* Work request: Each line of the data below that holds the word "AttributeError" is to be reported in full.

* Material shown:

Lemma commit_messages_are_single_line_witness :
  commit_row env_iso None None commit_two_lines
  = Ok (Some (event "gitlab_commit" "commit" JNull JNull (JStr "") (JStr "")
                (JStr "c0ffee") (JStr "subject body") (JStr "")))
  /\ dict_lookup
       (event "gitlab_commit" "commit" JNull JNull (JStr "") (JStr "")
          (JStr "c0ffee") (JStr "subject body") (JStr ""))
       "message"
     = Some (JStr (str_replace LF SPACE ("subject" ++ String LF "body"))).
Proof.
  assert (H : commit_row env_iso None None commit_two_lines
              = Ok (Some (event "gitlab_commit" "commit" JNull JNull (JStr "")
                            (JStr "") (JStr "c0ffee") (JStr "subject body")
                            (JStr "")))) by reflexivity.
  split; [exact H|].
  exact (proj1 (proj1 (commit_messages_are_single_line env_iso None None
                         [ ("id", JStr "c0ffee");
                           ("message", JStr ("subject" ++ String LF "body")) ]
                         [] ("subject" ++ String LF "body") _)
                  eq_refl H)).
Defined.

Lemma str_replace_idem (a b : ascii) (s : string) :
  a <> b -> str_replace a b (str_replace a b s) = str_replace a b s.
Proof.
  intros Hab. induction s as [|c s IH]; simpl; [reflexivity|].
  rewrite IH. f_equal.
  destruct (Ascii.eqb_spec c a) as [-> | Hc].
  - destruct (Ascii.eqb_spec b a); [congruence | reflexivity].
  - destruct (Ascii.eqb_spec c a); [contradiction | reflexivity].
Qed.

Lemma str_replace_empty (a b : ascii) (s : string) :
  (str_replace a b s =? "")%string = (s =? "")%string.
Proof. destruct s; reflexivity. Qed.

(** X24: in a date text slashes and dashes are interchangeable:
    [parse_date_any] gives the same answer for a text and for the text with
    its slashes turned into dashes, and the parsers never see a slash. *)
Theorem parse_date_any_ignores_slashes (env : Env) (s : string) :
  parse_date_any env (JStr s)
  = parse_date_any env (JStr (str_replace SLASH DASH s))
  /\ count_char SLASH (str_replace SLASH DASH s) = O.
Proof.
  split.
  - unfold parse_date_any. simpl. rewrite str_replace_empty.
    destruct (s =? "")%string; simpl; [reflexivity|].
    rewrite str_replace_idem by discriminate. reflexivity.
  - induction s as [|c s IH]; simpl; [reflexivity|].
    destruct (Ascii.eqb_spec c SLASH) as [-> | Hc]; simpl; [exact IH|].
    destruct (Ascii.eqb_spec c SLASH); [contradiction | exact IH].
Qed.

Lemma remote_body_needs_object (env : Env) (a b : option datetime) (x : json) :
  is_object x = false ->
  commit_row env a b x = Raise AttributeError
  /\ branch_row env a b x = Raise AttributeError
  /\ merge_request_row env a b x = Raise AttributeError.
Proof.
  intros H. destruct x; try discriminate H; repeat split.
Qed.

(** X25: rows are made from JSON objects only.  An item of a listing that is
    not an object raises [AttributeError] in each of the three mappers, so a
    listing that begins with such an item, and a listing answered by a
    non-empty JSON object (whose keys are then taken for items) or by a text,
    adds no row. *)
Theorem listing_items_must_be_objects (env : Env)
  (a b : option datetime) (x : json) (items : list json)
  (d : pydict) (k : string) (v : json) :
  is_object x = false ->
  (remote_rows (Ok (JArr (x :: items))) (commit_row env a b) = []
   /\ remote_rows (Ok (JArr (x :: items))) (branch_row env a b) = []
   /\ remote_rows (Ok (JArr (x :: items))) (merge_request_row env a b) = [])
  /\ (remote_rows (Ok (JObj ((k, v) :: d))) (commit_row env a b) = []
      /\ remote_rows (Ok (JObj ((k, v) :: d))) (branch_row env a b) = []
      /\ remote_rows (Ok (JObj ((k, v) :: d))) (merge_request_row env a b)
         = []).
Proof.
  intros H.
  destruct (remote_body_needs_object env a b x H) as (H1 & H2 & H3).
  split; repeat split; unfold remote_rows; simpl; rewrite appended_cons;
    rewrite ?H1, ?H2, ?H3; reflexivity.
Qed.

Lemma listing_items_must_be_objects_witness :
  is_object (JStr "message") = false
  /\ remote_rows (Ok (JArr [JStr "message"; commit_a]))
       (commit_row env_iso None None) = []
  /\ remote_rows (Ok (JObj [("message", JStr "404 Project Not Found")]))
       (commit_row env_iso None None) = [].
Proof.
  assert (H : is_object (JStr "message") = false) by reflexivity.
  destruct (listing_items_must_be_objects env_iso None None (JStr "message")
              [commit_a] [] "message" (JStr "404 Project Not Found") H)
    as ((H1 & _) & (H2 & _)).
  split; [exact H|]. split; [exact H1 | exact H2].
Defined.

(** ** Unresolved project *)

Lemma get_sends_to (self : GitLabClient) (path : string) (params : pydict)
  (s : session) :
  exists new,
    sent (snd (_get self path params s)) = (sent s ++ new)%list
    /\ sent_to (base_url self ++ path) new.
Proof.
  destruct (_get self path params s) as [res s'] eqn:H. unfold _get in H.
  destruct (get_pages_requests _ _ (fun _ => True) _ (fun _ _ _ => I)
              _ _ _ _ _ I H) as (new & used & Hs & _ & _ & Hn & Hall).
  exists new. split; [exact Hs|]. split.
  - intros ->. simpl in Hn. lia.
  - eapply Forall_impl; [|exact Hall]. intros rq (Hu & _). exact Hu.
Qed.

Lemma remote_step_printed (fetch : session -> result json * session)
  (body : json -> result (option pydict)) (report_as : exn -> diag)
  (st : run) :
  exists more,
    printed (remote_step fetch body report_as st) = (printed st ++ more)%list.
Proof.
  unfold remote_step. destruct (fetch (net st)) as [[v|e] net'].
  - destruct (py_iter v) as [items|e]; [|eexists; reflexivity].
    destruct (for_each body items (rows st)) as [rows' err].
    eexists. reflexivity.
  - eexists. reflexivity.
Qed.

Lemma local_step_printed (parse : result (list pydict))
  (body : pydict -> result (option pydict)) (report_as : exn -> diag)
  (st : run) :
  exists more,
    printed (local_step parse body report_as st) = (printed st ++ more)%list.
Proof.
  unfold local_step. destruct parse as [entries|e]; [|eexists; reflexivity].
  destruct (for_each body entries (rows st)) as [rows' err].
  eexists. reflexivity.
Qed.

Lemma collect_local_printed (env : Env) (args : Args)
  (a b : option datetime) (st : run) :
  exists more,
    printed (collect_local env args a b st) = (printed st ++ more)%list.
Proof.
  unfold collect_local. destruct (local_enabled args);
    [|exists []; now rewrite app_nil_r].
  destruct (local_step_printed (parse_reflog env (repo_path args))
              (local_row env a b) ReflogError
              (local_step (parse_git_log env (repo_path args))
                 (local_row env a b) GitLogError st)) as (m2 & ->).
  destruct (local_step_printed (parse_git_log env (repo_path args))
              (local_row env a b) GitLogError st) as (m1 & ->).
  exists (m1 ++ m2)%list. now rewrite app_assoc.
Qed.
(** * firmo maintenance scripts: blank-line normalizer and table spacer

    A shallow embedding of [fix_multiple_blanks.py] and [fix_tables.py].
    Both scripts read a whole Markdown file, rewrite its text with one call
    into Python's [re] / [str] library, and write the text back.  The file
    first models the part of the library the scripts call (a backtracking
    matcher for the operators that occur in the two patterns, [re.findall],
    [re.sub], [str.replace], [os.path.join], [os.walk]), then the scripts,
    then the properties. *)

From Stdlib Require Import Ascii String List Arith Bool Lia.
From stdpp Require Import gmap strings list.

* Task answer:
  commit_row env a b x = Raise AttributeError
  /\ branch_row env a b x = Raise AttributeError
  /\ merge_request_row env a b x = Raise AttributeError.
    not an object raises [AttributeError] in each of the three mappers, so a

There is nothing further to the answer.